*Task description*
Take the material below and output exactly the run of lines from the one containing "(** * Mixtape: the" down to the one containing "(** ** Go's [int] *)", with both included.

Source data: Begin

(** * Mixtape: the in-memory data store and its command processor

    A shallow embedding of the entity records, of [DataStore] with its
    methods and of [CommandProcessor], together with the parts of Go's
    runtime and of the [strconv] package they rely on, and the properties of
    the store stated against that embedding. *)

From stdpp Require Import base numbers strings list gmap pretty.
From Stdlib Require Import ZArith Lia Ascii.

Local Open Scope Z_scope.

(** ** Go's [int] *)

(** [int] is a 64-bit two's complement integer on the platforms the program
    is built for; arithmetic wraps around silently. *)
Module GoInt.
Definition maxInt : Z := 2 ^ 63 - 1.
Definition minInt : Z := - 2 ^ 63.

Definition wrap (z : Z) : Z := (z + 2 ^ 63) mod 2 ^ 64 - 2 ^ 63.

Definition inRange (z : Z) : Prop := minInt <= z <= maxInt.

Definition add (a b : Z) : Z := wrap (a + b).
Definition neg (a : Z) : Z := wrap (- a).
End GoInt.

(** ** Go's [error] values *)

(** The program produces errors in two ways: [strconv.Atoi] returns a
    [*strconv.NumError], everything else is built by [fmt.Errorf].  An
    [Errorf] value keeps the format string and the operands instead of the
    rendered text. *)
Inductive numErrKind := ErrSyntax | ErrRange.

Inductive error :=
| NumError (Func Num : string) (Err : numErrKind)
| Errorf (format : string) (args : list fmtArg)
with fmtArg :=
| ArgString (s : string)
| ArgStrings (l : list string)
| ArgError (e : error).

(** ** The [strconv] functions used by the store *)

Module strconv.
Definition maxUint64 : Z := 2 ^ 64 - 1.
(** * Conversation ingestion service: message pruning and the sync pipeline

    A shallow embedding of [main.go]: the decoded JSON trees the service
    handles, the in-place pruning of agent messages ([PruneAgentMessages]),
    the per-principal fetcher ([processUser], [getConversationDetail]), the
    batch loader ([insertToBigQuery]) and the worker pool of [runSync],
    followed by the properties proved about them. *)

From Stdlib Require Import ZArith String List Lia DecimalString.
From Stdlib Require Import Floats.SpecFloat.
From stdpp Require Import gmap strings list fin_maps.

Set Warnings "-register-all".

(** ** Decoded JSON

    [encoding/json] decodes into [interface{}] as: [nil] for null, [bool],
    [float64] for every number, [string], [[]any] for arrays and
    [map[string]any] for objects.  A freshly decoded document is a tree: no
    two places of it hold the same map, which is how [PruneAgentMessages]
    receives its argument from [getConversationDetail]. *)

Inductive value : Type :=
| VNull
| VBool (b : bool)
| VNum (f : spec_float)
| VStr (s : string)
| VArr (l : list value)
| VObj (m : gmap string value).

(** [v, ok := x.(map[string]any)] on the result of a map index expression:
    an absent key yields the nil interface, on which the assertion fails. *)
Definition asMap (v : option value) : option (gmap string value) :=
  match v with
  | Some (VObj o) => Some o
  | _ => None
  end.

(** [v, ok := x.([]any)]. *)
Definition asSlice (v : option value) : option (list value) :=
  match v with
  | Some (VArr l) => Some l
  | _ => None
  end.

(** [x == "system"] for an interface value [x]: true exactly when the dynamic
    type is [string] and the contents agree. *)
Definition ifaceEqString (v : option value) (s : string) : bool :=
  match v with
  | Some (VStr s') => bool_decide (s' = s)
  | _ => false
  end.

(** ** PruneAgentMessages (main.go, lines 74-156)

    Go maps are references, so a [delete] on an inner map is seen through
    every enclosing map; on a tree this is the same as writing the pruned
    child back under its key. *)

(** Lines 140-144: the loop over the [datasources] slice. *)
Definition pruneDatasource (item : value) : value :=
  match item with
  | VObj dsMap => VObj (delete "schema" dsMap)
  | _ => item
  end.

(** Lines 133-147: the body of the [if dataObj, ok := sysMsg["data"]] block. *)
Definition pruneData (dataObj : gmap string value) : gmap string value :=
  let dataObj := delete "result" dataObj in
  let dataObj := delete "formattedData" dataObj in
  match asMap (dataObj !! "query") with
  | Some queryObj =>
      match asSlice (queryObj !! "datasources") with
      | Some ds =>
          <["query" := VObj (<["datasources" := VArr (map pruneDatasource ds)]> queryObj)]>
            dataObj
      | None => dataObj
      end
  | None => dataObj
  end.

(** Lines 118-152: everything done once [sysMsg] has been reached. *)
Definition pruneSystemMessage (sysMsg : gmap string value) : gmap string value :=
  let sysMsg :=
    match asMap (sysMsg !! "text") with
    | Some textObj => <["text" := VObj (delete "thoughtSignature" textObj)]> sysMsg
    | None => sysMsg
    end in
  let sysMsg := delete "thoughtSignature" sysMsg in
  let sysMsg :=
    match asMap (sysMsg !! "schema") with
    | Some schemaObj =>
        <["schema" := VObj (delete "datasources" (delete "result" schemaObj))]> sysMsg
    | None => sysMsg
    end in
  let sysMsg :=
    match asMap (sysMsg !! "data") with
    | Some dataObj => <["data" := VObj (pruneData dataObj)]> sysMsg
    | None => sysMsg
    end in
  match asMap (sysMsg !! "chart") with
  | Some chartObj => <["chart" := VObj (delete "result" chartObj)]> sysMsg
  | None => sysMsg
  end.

Source data: End
Source data: Begin

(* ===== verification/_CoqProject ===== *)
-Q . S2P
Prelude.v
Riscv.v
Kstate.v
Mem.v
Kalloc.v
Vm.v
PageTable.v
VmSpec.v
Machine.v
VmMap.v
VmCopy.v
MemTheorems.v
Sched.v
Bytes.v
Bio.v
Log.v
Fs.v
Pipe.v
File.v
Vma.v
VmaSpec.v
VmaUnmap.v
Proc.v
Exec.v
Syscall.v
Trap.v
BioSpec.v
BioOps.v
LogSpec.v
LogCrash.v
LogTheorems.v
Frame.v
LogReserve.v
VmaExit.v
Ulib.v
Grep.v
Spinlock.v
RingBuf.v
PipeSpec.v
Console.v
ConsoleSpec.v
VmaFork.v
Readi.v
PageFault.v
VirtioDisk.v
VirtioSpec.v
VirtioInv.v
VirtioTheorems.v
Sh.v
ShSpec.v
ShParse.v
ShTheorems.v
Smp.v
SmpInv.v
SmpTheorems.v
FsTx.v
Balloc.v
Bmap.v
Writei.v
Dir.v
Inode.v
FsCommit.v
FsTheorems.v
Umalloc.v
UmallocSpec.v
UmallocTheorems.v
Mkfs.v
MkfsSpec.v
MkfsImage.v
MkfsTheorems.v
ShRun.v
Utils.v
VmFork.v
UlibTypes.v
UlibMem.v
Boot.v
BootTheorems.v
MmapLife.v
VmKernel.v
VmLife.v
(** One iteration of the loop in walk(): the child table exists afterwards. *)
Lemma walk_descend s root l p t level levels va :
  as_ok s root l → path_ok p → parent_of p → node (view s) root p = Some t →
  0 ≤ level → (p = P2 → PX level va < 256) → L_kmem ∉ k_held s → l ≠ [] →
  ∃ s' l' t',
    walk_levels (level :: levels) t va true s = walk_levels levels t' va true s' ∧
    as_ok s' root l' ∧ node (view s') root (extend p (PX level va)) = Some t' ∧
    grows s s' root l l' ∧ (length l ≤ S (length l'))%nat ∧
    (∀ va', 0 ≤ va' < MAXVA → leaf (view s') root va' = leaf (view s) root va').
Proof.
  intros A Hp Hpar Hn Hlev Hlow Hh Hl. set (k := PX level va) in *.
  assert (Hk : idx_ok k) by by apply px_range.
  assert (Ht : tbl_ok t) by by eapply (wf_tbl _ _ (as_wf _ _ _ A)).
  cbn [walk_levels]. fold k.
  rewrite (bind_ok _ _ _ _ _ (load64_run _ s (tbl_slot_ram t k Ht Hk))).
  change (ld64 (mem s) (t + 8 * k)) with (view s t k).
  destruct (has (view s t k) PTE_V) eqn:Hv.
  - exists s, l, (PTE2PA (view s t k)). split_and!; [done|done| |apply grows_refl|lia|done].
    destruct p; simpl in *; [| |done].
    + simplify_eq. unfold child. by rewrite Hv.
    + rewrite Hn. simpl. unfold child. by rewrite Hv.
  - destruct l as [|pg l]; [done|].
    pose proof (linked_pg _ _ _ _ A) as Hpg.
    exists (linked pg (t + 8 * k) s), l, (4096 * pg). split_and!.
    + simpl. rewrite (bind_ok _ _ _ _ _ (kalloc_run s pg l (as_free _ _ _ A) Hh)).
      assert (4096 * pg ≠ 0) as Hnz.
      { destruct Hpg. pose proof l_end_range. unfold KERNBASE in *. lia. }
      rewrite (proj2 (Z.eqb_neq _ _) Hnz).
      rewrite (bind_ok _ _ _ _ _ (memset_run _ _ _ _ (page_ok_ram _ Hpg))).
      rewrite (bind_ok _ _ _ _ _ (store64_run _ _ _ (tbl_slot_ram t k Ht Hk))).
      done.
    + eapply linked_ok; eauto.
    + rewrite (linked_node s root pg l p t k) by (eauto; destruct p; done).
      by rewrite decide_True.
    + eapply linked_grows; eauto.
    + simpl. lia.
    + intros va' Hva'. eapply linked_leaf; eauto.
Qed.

Source data: End

*Task response*
(** * Mixtape: the in-memory data store and its command processor

    A shallow embedding of the entity records, of [DataStore] with its
    methods and of [CommandProcessor], together with the parts of Go's
    runtime and of the [strconv] package they rely on, and the properties of
    the store stated against that embedding. *)

From stdpp Require Import base numbers strings list gmap pretty.
From Stdlib Require Import ZArith Lia Ascii.

Local Open Scope Z_scope.

(** ** Go's [int] *)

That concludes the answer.